> [Saved data entries]
(* ===== verification/OspfSpfFacts.v ===== *)
(** * The graph of an area, and next hops: facts

    The links that the calculation follows are the edges of a graph ([edges]), so
    [ospf_spf_next] relaxes the edges of a vertex in their order; what
    [ospf_nexthop_calculation] makes of a vertex. *)

From stdpp Require Import gmap sets.
From S2P Require Import Prelude Prefix OspfLsa OspfIsm OspfNsm OspfDbDescFacts OspfSpf.
From Stdlib Require Import Sorting.Sorted.

(** ** Edges *)

Record edge := mkEdge {
  e_link : option router_lsa_link;
  e_pos : Z;
  e_to : area_lsa;
  e_cost : Z
}.

Fixpoint router_edges (a : ospf_area) (v : area_lsa) (pos : Z) (links : list router_lsa_link) : list edge :=
  match links with
  | [] => []
  | l :: links' =>
      match link_target a v l with
      | Ret (Some (w, cost)) => [mkEdge (Some l) pos w cost]
      | _ => []
      end ++ router_edges a v (pos + 1) links'
  end.

Definition network_edges (a : ospf_area) (v : area_lsa) (routers : list Z) : list edge :=
  omap (fun r => (fun w => mkEdge None (-1) w 0) <$> spf_reachable v (lookup_router a r)) routers.

Definition edges (a : ospf_area) (v : area_lsa) : list edge :=
  if al_type v =? OSPF_ROUTER_LSA then router_edges a v 0 (al_links v) else network_edges a v (al_routers v).

(** An area that the calculation runs on: every LSA has its key for itself, and
    links to routers and networks cost at least one. *)
Record area_ok (a : ospf_area) (root : area_lsa) : Prop := mkAreaOk {
  ao_keys : lsdb_ok (map al_lsa (ar_lsdb a));
  ao_wf : Forall lsa_wf (map al_lsa (ar_lsdb a));
  ao_root : root ∈ ar_lsdb a;
  ao_router : al_type root = OSPF_ROUTER_LSA;
  ao_metric : forall x l, x ∈ ar_lsdb a -> l ∈ al_links x -> l_type l <> LSA_LINK_TYPE_STUB ->
    0 < l_metric l < 65536;
  ao_routers : forall x r, x ∈ ar_lsdb a -> r ∈ al_routers x -> 0 <= r < 4294967296;
  ao_forward : ar_reversed a = false;
  ao_size : Z.of_nat (length (ar_lsdb a)) * 65535 < 2147483648
}.

Section Edges.
  Context (a : ospf_area) (root : area_lsa).
  Hypothesis Hok : area_ok a root.

Lemma area_key_inj x y : x ∈ ar_lsdb a -> y ∈ ar_lsdb a -> al_key x = al_key y -> x = y.
Proof using Hok.
  destruct Hok as [Hs _ _ _ _ _ _ _]. revert Hs. induction (ar_lsdb a) as [|z db IH]; intros Hs Hx Hy E; [by apply elem_of_nil in Hx|].
  apply StronglySorted_inv in Hs as [Hs Hf].
  assert (Hlt : forall u, u ∈ db -> al_key z < al_key u).
  { intros u Hu. rewrite Forall_forall in Hf. apply Hf. apply in_map. by apply list_elem_of_In. }
  apply elem_of_cons in Hx as [->|Hx], Hy as [->|Hy]; [done|..|auto].
  - specialize (Hlt y Hy). lia.
  - specialize (Hlt x Hx). lia.
Qed.

Lemma area_wf x : x ∈ ar_lsdb a -> lsa_wf (al_lsa x).
Proof using Hok.
  intros Hx. pose proof (ao_wf _ _ Hok) as H. rewrite Forall_forall in H. apply H, in_map. by apply list_elem_of_In.
Qed.

Lemma lookup_router_spec id x :
  lookup_router a id = Some x -> x ∈ ar_lsdb a /\ al_key x = ls_key OSPF_ROUTER_LSA id id.
Proof. intros H. apply find_some in H as [H E]. split; [by apply list_elem_of_In|lia]. Qed.

Lemma lookup_network_spec id x :
  lookup_network a id = Some x -> x ∈ ar_lsdb a /\ al_type x = OSPF_NETWORK_LSA /\ al_id x = id.
Proof.
  intros H. apply find_some in H as [H E]. apply andb_true_iff in E as [E1 E2].
  split; [by apply list_elem_of_In|]. by rewrite Z.eqb_eq in E1, E2.
Qed.

Lemma spf_reachable_spec v o w :
  spf_reachable v o = Some w -> o = Some w /\ 0 <= ospf_lsa_has_link w v.
Proof.
  unfold spf_reachable. destruct o as [x|]; [|done]. case_bool; [done|].
  destruct (Z.ltb_spec (ospf_lsa_has_link x v) 0); [done|]. intros E. injection E as ->. split; [done|lia].
Qed.

Lemma has_link_type w v : 0 <= ospf_lsa_has_link w v -> al_type w = OSPF_ROUTER_LSA \/ al_type w = OSPF_NETWORK_LSA.
Proof.
  unfold ospf_lsa_has_link. destruct (Z.eqb_spec (al_type w) OSPF_NETWORK_LSA); [by right|].
  destruct (Z.eqb_spec (al_type w) OSPF_ROUTER_LSA); [by left|]. lia.
Qed.

Lemma index_of_found {A} (p : A -> bool) l : forall i, 0 <= i -> 0 <= index_of p i l -> exists x, x ∈ l /\ p x = true.
Proof.
  induction l as [|x l IH]; intros i Hi H; cbn in H; [lia|]. destruct (p x) eqn:E.
  - exists x. split; [by left|done].
  - destruct (IH (i + 1)) as (y & Hy & Ey); [lia..|]. exists y. split; [by right|done].
Qed.

(** A router that a network leads to has a link to the network. *)
Lemma back_links w v :
  0 <= ospf_lsa_has_link w v -> al_type w = OSPF_ROUTER_LSA -> al_type v = OSPF_NETWORK_LSA -> next_links w v <> [].
Proof.
  intros H Hw Hv. unfold ospf_lsa_has_link in H. rewrite Hw, Hv in H.
  change (OSPF_ROUTER_LSA =? OSPF_NETWORK_LSA) with false in H. change (OSPF_ROUTER_LSA =? OSPF_ROUTER_LSA) with true in H.
  change (OSPF_NETWORK_LSA =? OSPF_ROUTER_LSA) with false in H. cbn [andb] in H.
  apply index_of_found in H as (l & Hl & E); [|lia].
  enough (Hi : l ∈ next_links w v) by (intros En; rewrite En in Hi; by apply elem_of_nil in Hi).
  unfold next_links. rewrite Hv. apply list_elem_of_In, filter_In. apply list_elem_of_In in Hl. split; [done|].
  change (OSPF_NETWORK_LSA =? OSPF_VERTEX_ROUTER) with false.
  destruct ((l_type l =? LSA_LINK_TYPE_POINTOPOINT) || (l_type l =? LSA_LINK_TYPE_VIRTUALLINK)); [done|].
  destruct (l_type l =? LSA_LINK_TYPE_TRANSIT) eqn:Et; [|done]. cbv zeta iota. exact E.
Qed.

(** What is known of an edge of an LSA in the area. *)
Record edge_ok (v : area_lsa) (e : edge) : Prop := mkEdgeOk {
  eo_to : e_to e ∈ ar_lsdb a;
  eo_back : 0 <= ospf_lsa_has_link (e_to e) v;
  eo_type : al_type (e_to e) = OSPF_ROUTER_LSA \/ al_type (e_to e) = OSPF_NETWORK_LSA;
  eo_router : al_type v = OSPF_ROUTER_LSA -> (exists l, e_link e = Some l) /\ 0 < e_cost e < 65536;
  eo_network : al_type v = OSPF_NETWORK_LSA -> al_type (e_to e) = OSPF_ROUTER_LSA /\ e_cost e = 0
}.

Lemma router_edges_ok v links : v ∈ ar_lsdb a -> al_type v = OSPF_ROUTER_LSA -> links ⊆ al_links v ->
  forall pos e, e ∈ router_edges a v pos links -> edge_ok v e.
Proof using Hok.
  intros Hv Ht. induction links as [|l links IH]; intros Hl pos e He; [by apply elem_of_nil in He|].
  cbn [router_edges] in He. apply elem_of_app in He as [He|He]; [|apply (IH ltac:(set_solver) _ _ He)].
  assert (Hli : l ∈ al_links v) by set_solver. clear IH Hl.
  destruct (link_target a v l) as [[[w cost]|]|] eqn:E; [|by apply elem_of_nil in He..].
  apply list_elem_of_singleton in He as ->. unfold link_target in E.
  destruct (Z.eqb_spec (l_type l) LSA_LINK_TYPE_STUB) as [|Hst]; [done|].
  pose proof (ao_metric _ _ Hok v l Hv Hli Hst) as Hm. destruct (ospf_spf_is_protected_resource _ _ _); [done|].
  rewrite (ao_forward _ _ Hok), andb_false_r in E. cbn [mbind outcome_bind] in E.
  assert (Hw : w ∈ ar_lsdb a /\ 0 <= ospf_lsa_has_link w v /\ cost = l_metric l).
  { destruct (_ || _).
    - destruct (spf_reachable v _) as [x|] eqn:Er; [|done]. injection E as -> <-.
      apply spf_reachable_spec in Er as [Er ?]. apply lookup_router_spec in Er as [? _]. done.
    - destruct (_ =? _); [|done]. destruct (spf_reachable v _) as [x|] eqn:Er; [|done]. injection E as -> <-.
      apply spf_reachable_spec in Er as [Er ?]. apply lookup_network_spec in Er as [? _]. done. }
  destruct Hw as (Hw & Hb & ->). split; [done|done|by apply (has_link_type w v)| |].
  - intros _. split; [by eexists|done].
  - intros Hn. rewrite Hn in Ht. done.
Qed.

Lemma edges_ok v e :
  v ∈ ar_lsdb a -> al_type v = OSPF_ROUTER_LSA \/ al_type v = OSPF_NETWORK_LSA -> e ∈ edges a v -> edge_ok v e.
Proof using Hok.
  intros Hv Ht He. unfold edges in He. destruct (Z.eqb_spec (al_type v) OSPF_ROUTER_LSA) as [E|E].
  - by eapply router_edges_ok.
  - destruct Ht as [?|Ht]; [done|]. unfold network_edges in He. apply list_elem_of_omap in He as (r & Hr & He).
    destruct (spf_reachable v _) as [w|] eqn:Er; [|done]. injection He as <-.
    apply spf_reachable_spec in Er as [Er Hb]. apply lookup_router_spec in Er as [Hw Hk].
    pose proof (ao_routers _ _ Hok v r Hv Hr) as Hrange. pose proof (area_wf w Hw) as [_ _ Wi Wa].
    assert (Hrt : al_type w = OSPF_ROUTER_LSA).
    { unfold al_key, key_of, lsa_key, ls_key in Hk. unfold al_type. unfold OSPF_ROUTER_LSA in *. lia. }
    split; [done|done|by left| |done]. intros ?. congruence.
Qed.

(** ** The links of a vertex are its edges *)

Fixpoint relax_all (alloc : nat -> Z) (v : vertex) (es : list edge) (st : spf_state) : outcome spf_state :=
  match es with
  | [] => Ret st
  | e :: es' =>
      st ← spf_relax a alloc (al_key root) v (e_link e) (e_pos e) (e_to e) (vx_distance v + e_cost e) st;
      relax_all alloc v es' st
  end.

Lemma relax_all_app alloc v l1 l2 : forall st,
  relax_all alloc v (l1 ++ l2) st = (st ← relax_all alloc v l1 st; relax_all alloc v l2 st).
Proof. induction l1 as [|e l1 IH]; intros st; [done|]. cbn. destruct (spf_relax _ _ _ _ _ _ _ _ _); [apply IH|done]. Qed.

Lemma link_target_ret v l : exists t, link_target a v l = Ret t.
Proof using Hok.
  unfold link_target. rewrite (ao_forward _ _ Hok), andb_false_r. cbn [mbind outcome_bind].
  repeat case_bool; eauto.
Qed.

Lemma router_links_relax alloc v links : vx_lsa v ∈ ar_lsdb a -> vx_type v = OSPF_ROUTER_LSA ->
  0 <= vx_distance v < 4294967296 - 65536 -> links ⊆ al_links (vx_lsa v) -> forall pos st,
  spf_router_links a alloc (al_key root) v pos links st = relax_all alloc v (router_edges a (vx_lsa v) pos links) st.
Proof using Hok.
  intros Hv Ht Hd. induction links as [|l links IH]; intros Hl pos st; [done|].
  cbn [spf_router_links router_edges]. rewrite relax_all_app.
  destruct (link_target_ret (vx_lsa v) l) as (t & E). 
  assert (Hcost : forall w cost, t = Some (w, cost) -> u32 (vx_distance v + cost) = vx_distance v + cost).
  { intros w cost ->. assert (He : edge_ok (vx_lsa v) (mkEdge (Some l) pos w cost)).
    { apply (router_edges_ok (vx_lsa v) [l] Hv Ht ltac:(set_solver) pos). cbn [router_edges]. rewrite E. by left. }
    destruct (eo_router _ _ He Ht) as [_ Hc]. cbn in Hc. apply u32_small. lia. }
  rewrite E. cbn [mbind outcome_bind]. destruct t as [[w cost]|]; cbn [relax_all e_link e_pos e_to e_cost].
  - rewrite (Hcost w cost eq_refl). destruct (spf_relax _ _ _ _ _ _ _ _ _) as [st'|]; [|done]. cbn [mbind outcome_bind].
    apply IH. set_solver.
  - cbn [mbind outcome_bind]. apply IH. set_solver.
Qed.

Lemma network_links_relax alloc v routers : forall st,
  spf_network_links a alloc (al_key root) v routers st = relax_all alloc v (network_edges a (vx_lsa v) routers) st.
Proof.
  induction routers as [|r routers IH]; intros st; [done|]. cbn [spf_network_links network_edges omap list_omap].
  destruct (spf_reachable _ _) as [w|]; cbn [fmap option_fmap option_map relax_all e_link e_pos e_to e_cost].
  - rewrite Z.add_0_r. destruct (spf_relax _ _ _ _ _ _ _ _ _); [apply IH|done].
  - apply IH.
Qed.

(** The state when the transit capability was noted. *)
Definition noted (v : vertex) (st : spf_state) : spf_state :=
  if (vx_type v =? OSPF_VERTEX_ROUTER) && CHECK_FLAG (al_flags (vx_lsa v)) ROUTER_LSA_VIRTUAL
  then mkSpf (sp_vertices st) (sp_tree st) (sp_created st) true (sp_out st) else st.

Lemma spf_next_relax alloc v st :
  vx_lsa v ∈ ar_lsdb a -> vx_type v = OSPF_ROUTER_LSA \/ vx_type v = OSPF_NETWORK_LSA ->
  0 <= vx_distance v < 4294967296 - 65536 ->
  ospf_spf_next a alloc (al_key root) v st = relax_all alloc v (edges a (vx_lsa v)) (noted v st).
Proof using Hok.
  intros Hv Ht Hd. unfold ospf_spf_next. fold (noted v st). unfold edges, vx_type in *.
  destruct (Z.eqb_spec (al_type (vx_lsa v)) OSPF_ROUTER_LSA).
  - by apply router_links_relax.
  - apply network_links_relax.
Qed.
End Edges.

(** ** Adding parents *)

Definition hops (x : vertex) : list vertex_nexthop := map vp_nexthop (vx_parents x).

(** What is kept of a vertex when its distance and parents change. *)
Definition vx_rest (x : vertex) := (vx_lsa x, vx_addr x, vx_children x, vx_processed x).

(** [w'] is [w] with the next hops [hs] over the parent [k] at distance [d]; those of
    a longer distance are gone. *)
Record merged (k : Z) (hs : list vertex_nexthop) (d : Z) (w w' : vertex) : Prop := mkMerged {
  mg_rest : vx_rest w' = vx_rest w;
  mg_distance : vx_distance w' = d;
  mg_old : vx_distance w = d -> vx_parents w ⊆ vx_parents w';
  mg_new : hs ⊆ hops w';
  mg_from : forall p, p ∈ vx_parents w' ->
    vx_distance w = d /\ p ∈ vx_parents w \/ vp_parent p = k /\ vp_nexthop p ∈ hs
}.

(** The vertex can take a path of length [d]: it is new, or not nearer. *)
Definition takes (d : Z) (w : vertex) : Prop :=
  0 < d /\ (vx_distance w = 0 /\ vx_parents w = [] \/ d <= vx_distance w).

Lemma parent_insert_elem p q l : q ∈ parent_insert p l <-> q = p \/ q ∈ l.
Proof.
  induction l as [|x l IH]; cbn [parent_insert]; [rewrite list_elem_of_singleton, elem_of_nil; tauto|].
  case_bool; rewrite !elem_of_cons, ?IH, ?elem_of_cons; tauto.
Qed.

> [Aim of the exercise]
Using the entries above, output exactly the lines between the line holding "Lemma router_edges_ok v" and the line holding "intros Hv Ht.", end lines included, and nothing more.

> [Response area]
Lemma router_edges_ok v links : v ∈ ar_lsdb a -> al_type v = OSPF_ROUTER_LSA -> links ⊆ al_links v ->
  forall pos e, e ∈ router_edges a v pos links -> edge_ok v e.
Proof using Hok.
  intros Hv Ht. induction links as [|l links IH]; intros Hl pos e He; [by apply elem_of_nil in He|].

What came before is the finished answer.